Just what is the World Curling Academy? The newly minted online resource is a partnership between the World Curling Federation and the World Academy of Sport, including Curling Canada. Together, it aims to provide education and certification for all aspects of the sport as well as providing resources to develop and grow curling locally and globally.

With a simple-to-navigate interface, easy access through any browser and a fast registration process, those who wish to further their curling education can do so from the comfort of their own home. So far, the Level 1 Ice Technician certification course and a Rules of Curling and Competition course are available with a planned expansion of course variety currently in the works. 

One of the courses in development is a featured umpiring course, which will allow those who wish to pursue umpiring in curling a clear channel to achieve those goals.
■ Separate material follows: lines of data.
Definition finish_delivery (stored_event : uuid) (moment : datetime) (applied : option PaymentIntentState) : P unit :=
  update_webhook stored_event (λ r, set_wh_applied_state applied (set_wh_processed_at (Some moment) r)).

Definition duplicate_ignored (intent : PaymentIntentRow) (event : VerifiedWebhookEvent) : P WebhookOutcome :=
  append_event (pi_mission_id intent) EventType.DUPLICATE_WEBHOOK_IGNORED ACTOR
    [("payment_intent_id", JStr (str_uuid (pi_id intent)));
     ("reason_code", JStr (enum_value ReasonCode.WEBHOOK_DUPLICATE));
     ("provider_event_id", JStr (we_provider_event_id event));
     ("state", JStr (enum_value (pi_state intent)))];;
  mret (mkWebhookOutcome true false (Some (enum_value ReasonCode.WEBHOOK_DUPLICATE))
          (Some (pi_state intent)) (Some (pi_id intent))).

Definition audit_verified (intent : PaymentIntentRow) (event : VerifiedWebhookEvent) : P unit :=
  append_event (pi_mission_id intent) EventType.WEBHOOK_VERIFIED ACTOR
    [("payment_intent_id", JStr (str_uuid (pi_id intent)));
     ("provider", JStr (we_provider event));
     ("provider_event_id", JStr (we_provider_event_id event));
     ("event_type", JStr (enum_value (we_event_type event)));
     ("sequence", jopt JInt (we_sequence event));
     ("provider_order_id", jstr_opt (we_provider_order_id event));
     ("provider_transaction_id", jstr_opt (we_provider_transaction_id event));
     ("provider_status", jstr_opt (we_provider_status event));
     ("provider_attempts", jopt JInt (we_provider_attempts event))];;
  mret tt.

Definition ambiguity_preserved (stored_event : uuid) (intent : PaymentIntentRow) (event : VerifiedWebhookEvent)
    (moment : datetime) : P WebhookOutcome :=
  update_intent (pi_id intent) (set_pi_last_reason_code (Some (enum_value ReasonCode.PROVIDER_AMBIGUITY)));;
  append_event (pi_mission_id intent) EventType.PAYMENT_PROVIDER_UNCERTAIN ACTOR
    [("payment_intent_id", JStr (str_uuid (pi_id intent)));
     ("state", JStr (enum_value (pi_state intent)));
     ("provider", JStr (we_provider event));
     ("provider_event_id", JStr (we_provider_event_id event));
     ("provider_ambiguity_observed", JBool true);
     ("webhook_applied", JBool false);
     ("manual_recovery_required", JBool true);
     ("reason_code", JStr (enum_value ReasonCode.PROVIDER_AMBIGUITY))];;
  finish_delivery stored_event moment None;;
  mret (mkWebhookOutcome true false (Some (enum_value ReasonCode.PROVIDER_AMBIGUITY))
          (Some (pi_state intent)) (Some (pi_id intent))).

Definition webhook_evidence (event : VerifiedWebhookEvent) : json_obj :=
  [("provider", JStr (we_provider event));
   ("provider_payment_id", JStr (we_provider_payment_id event));
   ("provider_order_id", jstr_opt (we_provider_order_id event));
   ("provider_transaction_id", jstr_opt (we_provider_transaction_id event));
   ("provider_status", jstr_opt (we_provider_status event));
   ("provider_attempts", jopt JInt (we_provider_attempts event));
   ("provider_event_id", JStr (we_provider_event_id event));
   ("source", JStr "webhook")].

(** Another observation about a payment still pending at the provider. *)
Definition still_pending (stored_event : uuid) (intent : PaymentIntentRow) (event : VerifiedWebhookEvent)
    (target : PaymentIntentState) (moment : datetime) : P WebhookOutcome :=
  let reason_code := attempt_failed_reason event in
  update_intent (pi_id intent) (λ r, set_pi_last_reason_code reason_code (store_provider_evidence event target r));;
  append_event (pi_mission_id intent) EventType.PAYMENT_PROVIDER_UNCERTAIN ACTOR
    ([("payment_intent_id", JStr (str_uuid (pi_id intent))); ("state", JStr (enum_value (pi_state intent)))]
     ++ webhook_evidence event ++ [("reason_code", jstr_opt reason_code)]);;
  finish_delivery stored_event moment (Some (pi_state intent));;
  mret (mkWebhookOutcome true false reason_code (Some (pi_state intent)) (Some (pi_id intent))).
(* ===== verification/WebhooksProperties.v ===== *)
(** * Properties of webhook ingestion *)
From S2P Require Import Prelude Python PyFloat Json Text Enums Errors Firewall Canonical Transaction.
From S2P Require Import StateMachines Merchant Kernel Policy Payment Database Hashing Evolution Ledger.
From S2P Require Import Binding Authorization AuthorizationTheorems AuthorizationProperties Outbox.
From S2P Require Import Intents IntentsProperties Provider Executor Webhooks.

(** The delivery has been recorded. *)
Definition delivered (provider event_id : string) (d : DB) : Prop :=
  ∃ r, r ∈ db_webhooks d ∧ wh_provider r = provider ∧ wh_provider_event_id r = event_id.

Lemma delivered_le p e d d' : db_le d d' → delivered p e d → delivered p e d'.
Proof.
  intros Hle (r & Hin & Hp & He). destruct (dl_webhooks _ _ Hle) as (l1 & l2 & E & H2).
  apply list_elem_of_lookup in Hin as [n Hn]. destruct (Forall2_lookup_l _ _ _ _ _ H2 Hn) as (r' & Hn' & Hr).
  exists r'. unfold webhook_le in Hr. injection Hr as _ Hp' He' _ _. split; [|split; congruence].
  rewrite E. apply elem_of_app. left. by apply list_elem_of_lookup_2 in Hn'.
Qed.

Section Delivery.
Context `{Env}.

Lemma store_delivery_cases event i m w :
  ∃ w1, same_payments w w1 ∧
  ((delivered (we_provider event) (we_provider_event_id event) (w_db w) ∧
    store_delivery event i m w = (Ok None, w1) ∧ w_db w1 = w_db w) ∨
   (¬ delivered (we_provider event) (we_provider_event_id event) (w_db w) ∧
    delivered (we_provider event) (we_provider_event_id event) (w_db w1) ∧
    ∃ id, store_delivery event i m w = (Ok (Some id), w1))).
Proof.
  unfold store_delivery, try_except, uuid4. unfold mbind at 1 2 3 4, M_bind at 1 2 3 4. cbv zeta.
  set (w0 := mkWorld _ _ _ _ _ _). unfold begin_nested, insert_webhook, read_db, reads, gets.
  set (r := mkWebhookEventRow _ _ _ _ _ _ _ _ _ _ _). unfold mbind, M_bind. rewrite flush_checked_cases.
  unfold violates. cbn [List.find fst snd]. destruct (forallb _ (db_webhooks (w_db w0))) eqn:E; cbn [negb].
  - eexists. split; [|right; split; [|split; [|eexists; reflexivity]]]; [by split_and!| |].
    + intros (x & Hin & Hp & He). rewrite forallb_forall in E. apply list_elem_of_In in Hin.
      specialize (E x Hin). cbn in E. by rewrite Hp, He, !String.eqb_refl in E.
    + exists r. split; [|done]. cbn. apply elem_of_app. right. by left.
  - eexists. split; [|left; split; [|split; [reflexivity|]]]; [by split_and!| |done].
    apply not_true_iff_false in E.
    destruct (existsb (λ x, String.eqb (wh_provider x) (we_provider event)
      && String.eqb (wh_provider_event_id x) (we_provider_event_id event)) (db_webhooks (w_db w))) eqn:Ex.
    + apply existsb_exists in Ex as (x & Hin & [Hp He]%andb_true_iff). apply String.eqb_eq in Hp, He.
      exists x. split; [by apply list_elem_of_In|done].
    + exfalso. apply E, forallb_forall. intros x Hin. apply negb_true_iff.
      destruct (_ && _) eqn:Exx; [|done]. apply not_true_iff_false in Ex. destruct Ex.
      apply existsb_exists. by exists x.
Qed.

(** A first delivery that was taken in stays recorded. *)
Lemma deliver_records event r moment w o w' :
  db_intents (w_db w) !! pi_id r = Some r → evidence_mismatches event r = [] →
  deliver event r moment w = (Ok o, w') →
  delivered (we_provider event) (we_provider_event_id event) (w_db w').
Proof.
  intros Hr He E. pose proof (deliver_le event r moment w Hr He) as Hle. rewrite E in Hle. cbn [snd] in Hle.
  destruct (store_delivery_cases event (pi_id r) moment w) as (w1 & Hsame & [(Hd & _)|(_ & Hd & id & Es)]).
  - by apply (delivered_le _ _ _ _ (sl_db _ _ Hle)).
  - apply (delivered_le _ _ (w_db w1)); [|done]. unfold deliver in E. cbv zeta in E.
    unfold mbind at 1, M_bind at 1 in E. rewrite Es in E.
    pose proof (evolves_audit_verified r event w1) as H2. pose proof (same_audit_verified r event w1) as (S2 & _).
    unfold mbind at 1, M_bind at 1 in E. destruct (audit_verified r event w1) as [[[]|e] w2]; [|done].
    cbn [snd] in *. assert (Hr2 : db_intents (w_db w2) !! pi_id r = Some r) by (by rewrite S2, (proj1 Hsame)).
    etrans; [apply (sl_db _ _ H2)|].
    assert (Hrest : sess_le w2 w'); [|apply (sl_db _ _ Hrest)].
    destruct (is_some _); [|destruct (_ || _); [destruct (_ && _)|]].
    + pose proof (evolves_ambiguity id r event moment w2) as H3. by rewrite E in H3.
    + pose proof (evolves_still_pending id r event w2 moment Hr2 He) as H3. by rewrite E in H3.
    + pose proof (evolves_out_of_order id r event (webhook_type_to_state (we_event_type event)) moment w2) as H3.
      by rewrite E in H3.
    + pose proof (evolves_apply_delivery id r event w2 moment Hr2 He) as H3. by rewrite E in H3.
Qed.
An umpire using a laser measuring device as a member of Team Saskatchewan looks on. Photo: Curling Canada

“The World Curling Federation currently has 64 Member Associations on six different continents,” said Scott Arnold, the WCF’s Head of Development. “That scale has made us think differently about how we are going to deliver the courses that many of our Members rely on for education in coaching, ice making and umpiring. Working with World Academy of Sport, our education partner, and some of our more established Members including Curling Canada, we have been able to develop a hybrid model of content delivery.”

The online delivery of information allows equal access to all of the World Curling Federation’s constituents, but won’t come at the expense of peer-to-peer learning.
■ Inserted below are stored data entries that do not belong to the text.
Lemma money_append m t a p : a ≠ "" → evolves same_money (append_event m t a p).
Proof.
  intros Ha w. pose proof (sl_calls _ _ (evolves_append_event m t a p Ha w)) as Hc.
  destruct (append_event m t a p w) as [x w'] eqn:E. cbn [snd] in *.
  apply append_event_db in E as [l E]. unfold same_money. by rewrite E.
Qed.
Lemma money_moment_of now : evolves same_money (moment_of now).
Proof. intros w. unfold moment_of. by destruct now. Qed.
Lemma money_uuid4 : evolves same_money uuid4.
Proof. intros w. done. Qed.
Lemma money_update_outbox e f : evolves same_money (update_outbox e f).
Proof.
  intros w. unfold update_outbox, read_db, reads, gets, mbind, M_bind. rewrite flush_checked_cases.
  by destruct (violates _).
Qed.
Lemma money_insert_outbox r : evolves same_money (insert_outbox r).
Proof.
  intros w. unfold insert_outbox, read_db, reads, gets, mbind, M_bind. rewrite flush_checked_cases.
  by destruct (violates _).
Qed.
Hint Resolve money_moment_of money_uuid4 money_update_outbox money_insert_outbox : evolves.
Lemma money_append_actor m t p : evolves same_money (append_event m t ACTOR p).
Proof. by apply money_append. Qed.
Hint Resolve money_append_actor : evolves.
Lemma money_complete e now : evolves same_money (complete_event e now).
Proof. unfold complete_event. evolve. Qed.
Lemma money_reschedule e r now d : evolves same_money (reschedule_event e r now d).
Proof. unfold reschedule_event. cbv zeta. evolve. Qed.
Lemma money_enqueue i t p a m : evolves same_money (enqueue_outbox_event i t p a m).
Proof. unfold enqueue_outbox_event. cbv zeta. evolve. Qed.
Hint Resolve money_complete money_reschedule money_enqueue : evolves.
Lemma money_enqueue_reconcile i m : evolves same_money (enqueue_reconcile i m).
Proof. unfold enqueue_reconcile. evolve. Qed.
Lemma money_run {A} (m : P A) w o w' : evolves same_money m → m w = (o, w') → same_money w w'.
Proof. intros Hm E. specialize (Hm w). by rewrite E in Hm. Qed.

(** ** Settled *)
Lemma terminal_opening {A} c q i e now (k : PaymentIntentRow → datetime → P A) (result : datetime → A) w r :
  db_intents (w_db w) !! i = Some r →
  (∀ m, k r m = (complete_event e (Some m);; mret (result m))) →
  same_money w (snd (opening c q i now k w)).
Proof.
  intros Hr Hk. destruct (opening_cases c q i now k w) as [(ex & w1 & -> & Hd & Hc)|(_ & r' & m & w1 & Hr' & _ & Hd & Hc & _ & ->)].
  - cbn. unfold same_money. by rewrite Hd.
  - rewrite Hr in Hr'. injection Hr' as <-. rewrite Hk. trans w1; [unfold same_money; by rewrite Hd|].
    assert (Hm : evolves same_money (complete_event e (Some m);; mret (result m))) by evolve. apply Hm.
Qed.

(** ** Uncertain *)

(** A reconciliation is due for the intent, under another event than [e]. *)
Definition reconciliation_queued (i e : uuid) (d : DB) : Prop :=
  ∃ ev, ev ∈ db_outbox d ∧ ob_id ev ≠ e ∧ ob_payment_intent_id ev = i ∧
    ob_event_type ev = OutboxEventType.PAYMENT_RECONCILE_REQUESTED ∧ ob_status ev = OutboxStatus.PENDING.

Lemma enqueue_fresh i t p at_ m w row w' : enqueue_outbox_event i t p at_ m w = (Ok row, w') →
  ∀ y, y ∈ db_outbox (w_db w) → ob_id y ≠ ob_id row.
Proof.
  unfold enqueue_outbox_event. cbv zeta. intros E. run_step E. injection Hrun as <- <-.
  run_step E. match type of Hrun with moment_of _ ?v = _ =>
    destruct (moment_of_run at_ v) as (mo & w1 & Em & (Hd & _ & _) & _) end.
  rewrite Em in Hrun. injection Hrun as <- <-. run_step E.
  unfold insert_outbox in Hrun. run_step Hrun. apply reads_Ok in Hrun0 as [-> ->]. run_step Hrun.
  apply flush_checked_Ok in Hrun0 as [Hv _]. apply ret_run_Ok in E as [-> _].
  unfold violates in Hv. cbn [List.find fst snd] in Hv. destruct (is_none _) eqn:En; [|discriminate].
  apply is_none_true in En. unfold find_outbox in En. rewrite Hd in En. cbn [w_db ob_id] in *.
  intros y Hy%list_elem_of_In Heq. apply (List.find_none _ _ En) in Hy. by rewrite bool_decide_eq_true_2 in Hy.
Qed.

(** A transition to the same row's next state, and what it leaves. *)
Lemma transition_leaves i t ev p rc w x w' : apply_payment_transition i t ev p rc w = (Ok x, w') →
  db_outbox (w_db w') = db_outbox (w_db w) ∧
  ∃ r, db_intents (w_db w) !! i = Some r ∧
    db_intents (w_db w') !! i = Some (set_pi_last_reason_code rc (set_pi_state t r)).
Proof.
  intros (r & l & Hr & _ & Hd)%apply_payment_transition_Ok. rewrite Hd. split; [done|].
  exists r. split; [done|]. cbn. by rewrite lookup_insert_eq.
Qed.
Lemma append_leaves m t a p w x w' : append_event m t a p w = (x, w') →
  db_outbox (w_db w') = db_outbox (w_db w) ∧ db_intents (w_db w') = db_intents (w_db w).
Proof. intros [l E]%append_event_db. by rewrite E. Qed.

Lemma mark_uncertain_Ok i d now rc t w x w' :
  mark_uncertain i d now rc t w = (Ok x, w') →
  ∃ r' ev, db_intents (w_db w') !! i = Some r' ∧ pi_state r' = PaymentIntentState.PROVIDER_PENDING ∧
    ev ∈ db_outbox (w_db w') ∧ ob_payment_intent_id ev = pi_id r' ∧
    ob_event_type ev = OutboxEventType.PAYMENT_RECONCILE_REQUESTED ∧ ob_status ev = OutboxStatus.PENDING ∧
    (∀ y, y ∈ db_outbox (w_db w) → ob_id y ≠ ob_id ev).
Proof.
  unfold mark_uncertain. cbv zeta. intros E. run_step E. apply get_intent_Ok in Hrun as [Hr0 ->].
  run_step E. assert (Ho1 : db_outbox (w_db s) = db_outbox (w_db w)).
  { destruct (_ || _); [|by apply ret_run_Ok in Hrun as [_ ->]].
    unfold remember_provider_ambiguity in Hrun. by apply update_intent_Ok in Hrun as (r & _ & ->). }
  clear Hrun. run_step E. apply get_intent_Ok in Hrun as [Hr ->].
  run_step E. assert (H2 : db_outbox (w_db s0) = db_outbox (w_db s) ∧ db_intents (w_db s0) = db_intents (w_db s)).
  { destruct t; [|by apply ret_run_Ok in Hrun as [_ ->]]. run_step Hrun. apply ret_run_Ok in Hrun as [_ ->].
    by apply append_leaves in Hrun0. }
  clear Hrun. destruct H2 as [Ho2 Hi2].
  run_step E. assert (H3 : db_outbox (w_db s1) = db_outbox (w_db s0) ∧
    ∃ r', db_intents (w_db s1) !! i = Some r' ∧ pi_state r' = PaymentIntentState.PROVIDER_PENDING ∧ pi_id r' = pi_id a1).
  { destruct (bool_decide _) eqn:Hst.
    - apply bool_decide_eq_true in Hst. run_step Hrun. apply update_intent_Ok in Hrun0 as (r & Hr2 & ->).
      run_step Hrun. apply append_leaves in Hrun0 as [Ho Hi]. apply ret_run_Ok in Hrun as [_ ->].
      rewrite Hi2, Hr in Hr2. injection Hr2 as <-. split; [by rewrite Ho|]. eexists. rewrite Hi. cbn.
      rewrite lookup_insert_eq. split; [reflexivity|]. by split.
    - apply transition_leaves in Hrun as (Ho & r & Hr2 & Hi). rewrite Hi2, Hr in Hr2. injection Hr2 as <-.
      split; [done|]. eexists. split; [exact Hi|]. by split. }
  clear Hrun. destruct H3 as (Ho3 & r' & Hr' & Hst & Hid).
  run_step E. apply ret_run_Ok in E as [_ ->]. pose proof (enqueue_fresh _ _ _ _ _ _ _ _ Hrun) as Hfresh.
  apply enqueue_Ok in Hrun as (Hd & He1 & He2 & _ & He3 & _). rewrite Ho3, Ho2, Ho1 in Hfresh.
  exists r', a4. rewrite Hd. cbn. split; [done|]. split; [done|].
  split; [apply elem_of_app; right; by left|]. split; [congruence|]. by split_and!.
Qed.

(** The retryable arm of a refused create. *)
Lemma retryable_Ok i e ev p rc detail m w result w' :
  (apply_payment_transition i PaymentIntentState.FAILED_RETRYABLE ev p rc;;
   retried ← reschedule_event e detail m None;
   audit_retry i retried e;;
   mret (mkDispatchResult PaymentIntentState.FAILED_RETRYABLE true retried)) w = (Ok result, w') →
  ∃ r', db_intents (w_db w') !! i = Some r' ∧ pi_state r' = ds_state result ∧
    ds_state result = PaymentIntentState.FAILED_RETRYABLE.
Proof.
  intros E. run_step E. apply transition_leaves in Hrun as (_ & r & _ & Hr). run_step E.
  apply (money_run _ _ _ _ (money_reschedule _ _ _ _)) in Hrun as (Hi & _). run_step E.
  assert (Hm : evolves same_money (audit_retry i a0 e)) by (unfold audit_retry; evolve).
  apply (money_run _ _ _ _ Hm) in Hrun as (Hi2 & _). apply ret_run_Ok in E as [-> ->].
  eexists. rewrite Hi2, Hi. split; [exact Hr|]. by split.
Qed.

Lemma complete_Ok e now w x w' : complete_event e now w = (Ok x, w') →
  db_intents (w_db w') = db_intents (w_db w) ∧
  ∀ y, y ∈ db_outbox (w_db w) → ob_id y ≠ e → y ∈ db_outbox (w_db w').
Proof.
  intros E. split; [apply (money_run _ _ _ _ (money_complete e now) E)|].
  unfold complete_event in E. run_step E. destruct (moment_of_run now w) as (m & w1 & Em & (Hd & _ & _) & _).
  rewrite Em in Hrun. injection Hrun as <- <-. unfold update_outbox in E. run_step E.
  apply reads_Ok in Hrun as [-> ->]. run_step E. apply flush_checked_Ok in Hrun as [_ ->].
  apply modify_run_Ok in E as [_ ->]. cbn. rewrite Hd. intros y Hy Hne.
  apply list_elem_of_fmap. exists y. rewrite bool_decide_eq_false_2 by done. done.
Qed.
“We will offer online courses through the World Curling Academy website and in-person training and assessment by a global workforce trained by World Academy of Sport,” said Arnold. “This approach will allow us to reach more people in more places than we could have in the past. And in order to scale for the future, the Academy has been designed to be multilingual, which will allow us to educate even more people in the future. In fact, the Academy site currently hosts a video series that shows how to use FloorCurl to teach the sport. It is currently in seven languages with two more being added in the coming months.”

With a powerful tool in the World Curling Academy at the disposal of curlers worldwide, Arnold sees the platform evolving beyond just the enrolment and execution of curling courses.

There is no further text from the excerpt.